The Supreme Court has quashed a judgement made by Den Bosch Court regarding the implications of the conversion of negative capital account in a general partnership into debt owed by the partner to the general partnership.

The general partnership was composed of a married couple and the husband’s father.  Upon leaving the general partnership, the father’s negative capital account was converted into debt of 116,603 EUR.  In 2011, the father had paid off part of his debt with the proceeds of the sale of his private residence.  The remaining debt of 60,555 EUR was irrecoverable and was written off against profits of 2011.  The Court in Den Bosch did not allow this, as there was evidence of a non-commercially viable loan.  By providing the father with the loan, the remaining partners took the risk of default that an independent third party would not have taken.  According to the Court, that very risk was accepted due to the family relationship.

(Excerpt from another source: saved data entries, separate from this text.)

Lemma same_but_futures_trans p1 p2 p3 :
  same_but_futures p1 p2 → same_but_futures p2 p3 → same_but_futures p1 p3.
Proof. intros [E L] [E' L']. split; [|congruence]. rewrite E', E. done. Qed.

Lemma play_cancels l p :
  let p' := play_pool (EvCancel <$> l) p in
  pool_runs p p' ∧ same_but_futures p p' ∧
  ∀ i, future p' i =
    if decide (i ∈ l ∧ pf_state (future p i) = FutureState.PENDING) then mark (future p i)
    else future p i.
Proof.
  revert p. induction l as [|k l IH]; intros p; csimpl.
  - split_and!; [reflexivity|split; [by destruct p|done]|].
    done.
  - unfold Node.play_pool. cbn [foldl]. fold (play_pool (EvCancel <$> l)).
    destruct (cancel_one p k) as [H1 H2]. set (p1 := (pool_exec (EvCancel k) p).1) in *.
    destruct (IH p1) as (R & H3 & H4). split_and!.
    + transitivity p1; [by apply pool_runs_one, (Qfree p (EvCancel k))|exact R].
    + by eapply same_but_futures_trans.
    + intros i. change (foldl _ p1 _) with (play_pool (EvCancel <$> l) p1). rewrite H4, H2.
      destruct (decide (i = k ∧ _)) as [[-> Hp]|Hn].
      * rewrite decide_False by (by intros [_ ?]).
        rewrite decide_True; [done|]. split; [by left|done].
      * apply decide_ext. rewrite elem_of_cons. naive_solver.
Qed.

(** ** What the pool does to the server's futures *)

(** Two copies of one future. *)
Definition agree (x : LocalFuture) (y : PoolFuture value) : Prop :=
  lf_state x = pf_state y ∧
  (pf_state y = FutureState.FINISHED → lf_outcome x = Some (outcome_of (pf_value y))).

(** The server is as before, but for the futures in [F]. *)
Record touched (F : nat → Prop) (b b' : Broker) : Prop := {
  to_rest : b' = {| b with br_future_heap := br_future_heap b' |};
  to_length : length (br_future_heap b') = length (br_future_heap b);
  to_other f : ¬ F f → fut b' f = fut b f;
  to_record f : lf_record (fut b' f) = lf_record (fut b f) }.

#[export] Instance touched_preorder F : PreOrder (touched F).
Proof.
  split; [by intros b; split; [destruct b|..]|].
  intros b1 b2 b3 [E L O R] [E' L' O' R']. split; [by rewrite E', E|congruence| |congruence].
  intros f Hf. by rewrite O', O.
Qed.

Lemma touched_weaken F F' b b' : (∀ f, F f → F' f) → touched F b b' → touched F' b b'.
Proof. intros H [E L O R]. split; auto. Qed.

Lemma touched_set f g b :
  (∀ x, lf_record (g x) = lf_record x) → touched (.= f) b (set_fut f g b).
Proof.
  intros Hg. split; [done|simpl; by rewrite length_alter| |]; intros k; unfold fut; simpl;
    rewrite list_lookup_total_alter; intros; case_decide; naive_solver.
Qed.

Lemma fut_set f g b :
  (f < length (br_future_heap b))%nat → fut (set_fut f g b) f = g (fut b f).
Proof. intros H. unfold fut. simpl. by rewrite list_lookup_total_alter, decide_True. Qed.

(** The change of state of one future. *)
Lemma reflect_state b p p' i f :
  (f < length (br_future_heap b))%nat → agree (fut b f) (future p i) →
  moves (future p i) (future p' i) → pf_state (future p' i) ≠ pf_state (future p i) →
  f ∈ jb_future <$> br_jobs b →
  let e := match pf_state (future p' i) with
           | FutureState.FINISHED => EvFinish f (outcome_of (pf_value (future p' i)))
           | _ => EvPoolCancel f
           end in
  let b' := (server_exec e b).1 in
  server_runs b b' ∧ touched (.= f) b b' ∧ agree (fut b' f) (future p' i).
Proof.
  intros Hf [Ha _] Hm Hne Hj e b'.
  assert (Hen : BrokerStep.enabled e b = true).
  { unfold e. by destruct (pf_state (future p' i)); cbn; apply bool_decide_eq_true. }
  split; [by apply server_runs_one|]. clear Hen. unfold b', e. clear b' e.
  destruct Hm as [[Hs _]|[(Hd & Hfin & _)|[Hp Hc]]]; [done|..].
  - rewrite Hfin. cbn [BrokerStep.exec]. unfold pool_finish. rewrite run_gets, Ha, Hd.
    unfold upd_fut, modify. cbn [fst]. split; [by apply touched_set|]. rewrite fut_set by done.
    by split.
  - rewrite Hc. cbn [BrokerStep.exec]. unfold pool_cancel, mark_cancelled.
    rewrite run_assoc, run_gets. rewrite Hp in Ha. rewrite decide_True by done.
    rewrite run_assoc. unfold upd_fut. rewrite run_modify. cbn [fst].
    match goal with |- context [set_fut f ?g b] =>
      change (touched (.= f) b (set_fut f g b) ∧ agree (fut (set_fut f g b) f) (future p' i)) end.
    split; [by apply touched_set|]. rewrite fut_set by done. split; simpl; [done|]. by rewrite Hc.
Qed.

Lemma reflect_pid b f pid :
  f ∈ jb_future <$> br_jobs b → (f < length (br_future_heap b))%nat →
  let b' := (server_exec (EvPid f pid) b).1 in
  server_runs b b' ∧ touched (.= f) b b' ∧ ∀ y, agree (fut b f) y → agree (fut b' f) y.
Proof.
  intros Hj Hf b'. split_and!.
  - apply server_runs_one. cbn. by apply bool_decide_eq_true.
  - by apply touched_set.
  - intros y Hy. unfold b'. cbn. unfold pool_set_pid, upd_fut, modify. cbn [fst].
    by rewrite fut_set.
Qed.

Lemma play_server_app l1 l2 b : play_server (l1 ++ l2) b = play_server l2 (play_server l1 b).
Proof. apply foldl_app. Qed.

Lemma agree_moves x y y' :
  agree x y → moves y y' → pf_state y' = pf_state y → agree x y'.
Proof.
  intros [H1 H2] Hm Hs. destruct Hm as [[_ Hv]|[(Hd & Hf & _)|[Hp Hc]]].
  - split; [congruence|]. rewrite Hv, Hs. done.
  - by rewrite <- Hs, Hf in Hd.
  - congruence.
Qed.

Definition may_change (b : Broker) (p p' : LocalPool) (i f : nat) : Prop :=
  future p' i = future p i ∨ f ∈ jb_future <$> br_jobs b ∧ moves (future p i) (future p' i).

The Supreme Court assumed, in appeal, that the mutual legal relationships between the partners in the general partnership were founded on commercial grounds.  The claim on an outgoing partner due to the discharge of his negative capital account is a direct consequence of the partnership relationships.  This claim cannot be compared to a loan to an outgoing partner.  The loss of capital on a deficient claim on the outgoing partner has not been caused by accepting an uncommercial risk.  As long as the nominal value of the claim, when it came into existence, is higher than the value in the course of trade, the loss on the claim is borne by the profits of the remaining partners.  That does not apply for a possible further loss on the claim subsequent to leaving the partnership.  In relation to that loss, there can certainly be evidence of a loss on a non-commercial loan.